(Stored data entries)
::::

(** X18: [parse_profile_table] reads the first table that mentions "First Name"
    and gives the empty mapping when there is none.  The mapping never has
    the empty key; each of its entries comes from a row of that table with at
    least two cells; and where several rows have the same key the last one
    gives the value. *)
Theorem parse_profile_table_entries (tables : list table) :
  match find (λ t, has_first_name t) tables with
  | None => parse_profile_table tables = ∅
  | Some t =>
      parse_profile_table tables !! EmptyString = None
      ∧ (∀ k v, parse_profile_table tables !! k = Some v →
                ∃ c0 c1 rest, (c0 :: c1 :: rest) ∈ rows t
                              ∧ cell_text c0 = k ∧ cell_text_spaced c1 = v)
      ∧ (∀ rs1 c0 c1 rest rs2,
           rows t = rs1 ++ (c0 :: c1 :: rest) :: rs2 →
           cell_text c0 ≠ EmptyString →
           (∀ d0 d1 more, (d0 :: d1 :: more) ∈ rs2 → cell_text d0 ≠ cell_text c0) →
           parse_profile_table tables !! cell_text c0 = Some (cell_text_spaced c1))
  end.
Proof.
  unfold parse_profile_table.
  destruct (find (λ t, has_first_name t) tables) as [t|]; [| done].
  split; [| split].
  - destruct (fold_left add_row (rows t) ∅ !! EmptyString) as [v|] eqn:E; [| done].
    apply fold_add_row_lookup in E as [E|(? & ? & ? & _ & _ & _ & ?)]; [| done].
    by rewrite lookup_empty in E.
  - intros k v E. apply fold_add_row_lookup in E as [E|(c0 & c1 & rest & ? & ? & ? & _)].
    + by rewrite lookup_empty in E.
    + by exists c0, c1, rest.
  - intros rs1 c0 c1 rest rs2 -> Hne Hlast.
    rewrite fold_left_app. simpl. rewrite fold_add_row_other by done.
    unfold add_row. apply is_empty_false in Hne. rewrite Hne. simpl.
    by rewrite lookup_insert_eq.
Qed.

(** ** The comparison: genders *)

Lemma normalize_gender_label (g : pyval) : normalize_gender g ∈ gender_labels.
Proof.
  unfold normalize_gender, gender_labels.
  destruct g as [|n|s]; [set_solver | |];
    repeat (match goal with |- context [if ?b then _ else _] => destruct b end);
    set_solver.
Qed.

(** X19: [normalize_gender] always answers "male", "female" or "unknown"; it
    leaves these three labels as they are, so it is idempotent, and it reads
    back unchanged the gender that the scraper inferred. *)
Theorem normalize_gender_three_labels (g : pyval) :
  normalize_gender g ∈ ["male"; "female"; "unknown"]
  ∧ normalize_gender (PStr (normalize_gender g)) = normalize_gender g
  ∧ ∀ sp, normalize_gender (PStr (gender_label (infer_gender_from_about sp)))
          = gender_label (infer_gender_from_about sp).
Proof.
  split; [apply normalize_gender_label |]. split.
  - pose proof (normalize_gender_label g) as H. unfold gender_labels in H.
    repeat (apply elem_of_cons in H as [->|H]); [by vm_compute ..|].
    by apply elem_of_nil in H.
  - intros sp. by destruct (infer_gender_from_about sp); vm_compute.
Qed.

(** ** The comparison: ages *)

Lemma digit_value_bounds (c : ascii) : is_digit c = true → 0 ≤ digit_value c ≤ 9.
Proof.
  unfold is_digit, digit_value. intros H. apply andb_true_iff in H as [H1 H2].
  apply Nat.leb_le in H1, H2. lia.
Qed.

Lemma search_digits3_None (s : string) : search_digits3 s = None ↔ no_digit s.
Proof.
  unfold no_digit. induction s as [|c t IH]; simpl; [done |].
  destruct (is_digit c); simpl; [split; done | exact IH].
Qed.

Lemma search_digits3_bound (s m : string) :
  search_digits3 s = Some m → 0 ≤ int_of_digits m < 1000.
Proof.
  induction s as [|c t IH]; simpl; [done |].
  destruct (is_digit c) eqn:Hc; [| exact IH]. intros [= <-].
  pose proof (digit_value_bounds c Hc). unfold int_of_digits. simpl.
  destruct t as [|c1 t1]; simpl; [lia |].
  destruct (is_digit c1) eqn:Hc1; simpl; [| lia].
  pose proof (digit_value_bounds c1 Hc1).
  destruct t1 as [|c2 t2]; simpl; [lia |].
  destruct (is_digit c2) eqn:Hc2; simpl; [| lia].
  pose proof (digit_value_bounds c2 Hc2). lia.
Qed.

Lemma isdigit_not_no_digit (s : string) : isdigit s = true → ¬ no_digit s.
Proof.
  unfold isdigit, no_digit. destruct s as [|c t]; simpl; [done |].
  intros H. apply andb_true_iff in H as [-> _]. done.
Qed.

Lemma take_digits_upto_take (n : nat) (s : string) :
  take_digits_upto n s = str_take n (take_digits s).
Proof.
  revert s. induction n as [|n IH]; intros [|c t]; simpl; try done.
  destruct (is_digit c); simpl; [by rewrite IH | done].
Qed.

Lemma search_digits3_search (s : string) :
  search_digits3 s = str_take 3 <$> search_digits s.
Proof.
  induction s as [|c t IH]; [done |]. cbn [search_digits3 search_digits].
  destruct (is_digit c); [| exact IH]. by rewrite take_digits_upto_take.
Qed.

Lemma str_take_length (n : nat) (s : string) : (String.length (str_take n s) ≤ n)%nat.
Proof.
  revert s. induction n as [|n IH]; intros [|c t]; simpl; try lia.
  specialize (IH t). lia.
Qed.

(** X20: [extract_age] gives back an integer age as it is, so the age the scraper
    wrote is read unchanged.  From a string of ASCII characters, stripped: when
    it is all digits, the number it writes, or an exception when the digits
    are more than [int] converts; otherwise the number written by the first
    three digits at most of its first run of digits, so "Born 1990" gives
    199; and [None] exactly when it holds no digit.  The number is never
    negative. *)
Theorem extract_age_of_int_and_string (s : string) :
  ascii_text s →
  let t := strip is_space s in
  (∀ n, extract_age (PInt n) = Ok (Some n))
  ∧ (isdigit t = true →
     (¬ over_int_limit t → extract_age (PStr s) = Ok (Some (int_of_digits t)))
     ∧ (over_int_limit t → extract_age (PStr s) = Raised))
  ∧ (isdigit t = false →
     ∀ m, first_digit_run t m →
          extract_age (PStr s) = Ok (Some (int_of_digits (str_take 3 m))))
  ∧ (extract_age (PStr s) = Ok None ↔ no_digit t)
  ∧ (∀ n, extract_age (PStr s) = Ok (Some n) →
          0 ≤ n ∧ (isdigit t = false → n < 1000))
  ∧ extract_age (PStr "Born 1990") = Ok (Some 199).
Proof.
  intros _ t. split; [done |].
  assert (∀ m, search_digits3 t = Some m → py_int m = Ok (int_of_digits m)) as Hshort.
  { intros m Hm. apply py_int_short. rewrite search_digits3_search in Hm.
    destruct (search_digits t) as [m'|]; [| done]. injection Hm as <-.
    apply (Nat.le_trans _ 3); [exact (str_take_length 3 m') | lia]. }
  unfold extract_age. simpl py_str. cbv zeta. fold t.
  split_and!; [| | | | reflexivity].
  - intros Hd. assert (is_empty t = false) as -> by by destruct t.
    rewrite Hd. destruct (py_int_cases t) as [[Ho ->] | [Hno ->]]; simpl;
      split; done.
  - intros Hd m Hm. assert (is_empty t = false) as ->.
    { destruct t; [| done]. destruct Hm as (pre & post & Ht & _ & Hm & _).
      destruct pre, m; done. }
    rewrite Hd. apply search_digits_Some in Hm.
    pose proof (search_digits3_search t) as H3. rewrite Hm in H3. simpl in H3.
    rewrite H3, (Hshort _ H3). done.
  - destruct (is_empty t) eqn:He.
    + destruct t; [| done]. split; done.
    + destruct (isdigit t) eqn:Hd.
      * split; [| intros H; by apply isdigit_not_no_digit in Hd].
        by destruct (py_int_cases t) as [[_ ->] | [_ ->]].
      * rewrite <- search_digits3_None.
        destruct (search_digits3 t) as [m|] eqn:Hm; [| done].
        by rewrite (Hshort m eq_refl).
  - intros n. destruct (is_empty t); [done |].
    destruct (isdigit t) eqn:Hd.
    + destruct (py_int_cases t) as [[_ ->] | [_ ->]]; simpl; [done |].
      intros [= <-]. split; [by apply int_of_digits_from_nonneg | done].
    + destruct (search_digits3 t) as [m|] eqn:Hm; [| done].
      rewrite (Hshort m eq_refl). intros [= <-].
      apply search_digits3_bound in Hm. split; [lia | intros _; lia].
Qed.

(** ** The comparison: counts *)

Lemma analyze_step_counts (genders : gmap string nat) (ages : list Z)
    (r : sample_record) (genders' : gmap string nat) (ages' : list Z) :
  analyze_step (genders, ages) r = Ok (genders', ages') →
  three_counts genders' = S (three_counts genders)
  ∧ ((∀ l, is_Some (genders !! l) → l ∈ gender_labels) →
     ∀ l, is_Some (genders' !! l) → l ∈ gender_labels)
  ∧ (length ages ≤ length ages' ≤ S (length ages))%nat.
Proof.
  unfold analyze_step.
  set (label := normalize_gender (record_gender r)).
  assert (label ∈ gender_labels) as Hl by apply normalize_gender_label.
  set (g1 := <[label := S (default O (genders !! label))]> genders).
  assert (three_counts g1 = S (three_counts genders)) as Hsum.
  { unfold three_counts, g1. unfold gender_labels in Hl.
    repeat (apply elem_of_cons in Hl as [->|Hl]);
      [| | | by apply elem_of_nil in Hl];
      rewrite ?lookup_insert_eq, ?lookup_insert_ne by done; simpl; lia. }
  assert ((∀ l, is_Some (genders !! l) → l ∈ gender_labels) →
          ∀ l, is_Some (g1 !! l) → l ∈ gender_labels) as Hdom.
  { intros Hg l. unfold g1. destruct (decide (label = l)) as [<-|Hne]; [done |].
    rewrite lookup_insert_ne by done. apply Hg. }
  destruct (extract_age (default PNone (rec_age r))) as [[age|]|]; simpl; [| | done].
  - intros [= <- <-]. rewrite length_app. simpl. split_and!; try done; lia.
  - match goal with |- context [extract_age ?b] => destruct (extract_age b) as [[m|]|] end;
      simpl; [| | done].
    + destruct ((0 <? m) && (m <? 120)); intros [= <- <-];
        rewrite ?length_app; simpl; split_and!; try done; lia.
    + intros [= <- <-]. split_and!; try done; lia.
Qed.

Lemma analyze_step_raises (acc : gmap string nat * list Z) (r : sample_record) :
  analyze_step acc r = Raised →
  extract_age (default PNone (rec_age r)) = Raised
  ∨ extract_age (record_birthday r) = Raised.
Proof.
  unfold analyze_step, record_birthday. destruct acc as [genders ages0].
  destruct (extract_age (default PNone (rec_age r))) as [[age|]|]; simpl;
    [done | | by left].
  match goal with |- context [extract_age ?b] => destruct (extract_age b) as [[m|]|] end;
    simpl; [| done | by right].
  by destruct ((0 <? m) && (m <? 120)).
Qed.

Lemma analyze_loop_counts (records : list sample_record)
    (genders : gmap string nat) (ages : list Z)
    (genders' : gmap string nat) (ages' : list Z) :
  analyze_loop records (genders, ages) = Ok (genders', ages') →
  three_counts genders' = (three_counts genders + length records)%nat
  ∧ ((∀ l, is_Some (genders !! l) → l ∈ gender_labels) →
     ∀ l, is_Some (genders' !! l) → l ∈ gender_labels)
  ∧ (length ages' ≤ length ages + length records)%nat.
Proof.
  revert genders ages. induction records as [|r records IH]; intros genders ages.
  - simpl. intros [= <- <-]. split_and!; try done; lia.
  - cbn [analyze_loop].
    destruct (analyze_step (genders, ages) r) as [[g1 a1]|] eqn:E; [| done].
    apply analyze_step_counts in E as (Hs & Hd & Hl). cbn [res_bind].
    intros H. apply IH in H as (Hs' & Hd' & Hl'). simpl length.
    split_and!; [lia | auto | lia].
Qed.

::::

| TASK BRIEF |
Look through the entries above and find each line where the word "male" occurs; copy those lines.

| YOUR RESPONSE |
(** X19: [normalize_gender] always answers "male", "female" or "unknown"; it
  normalize_gender g ∈ ["male"; "female"; "unknown"]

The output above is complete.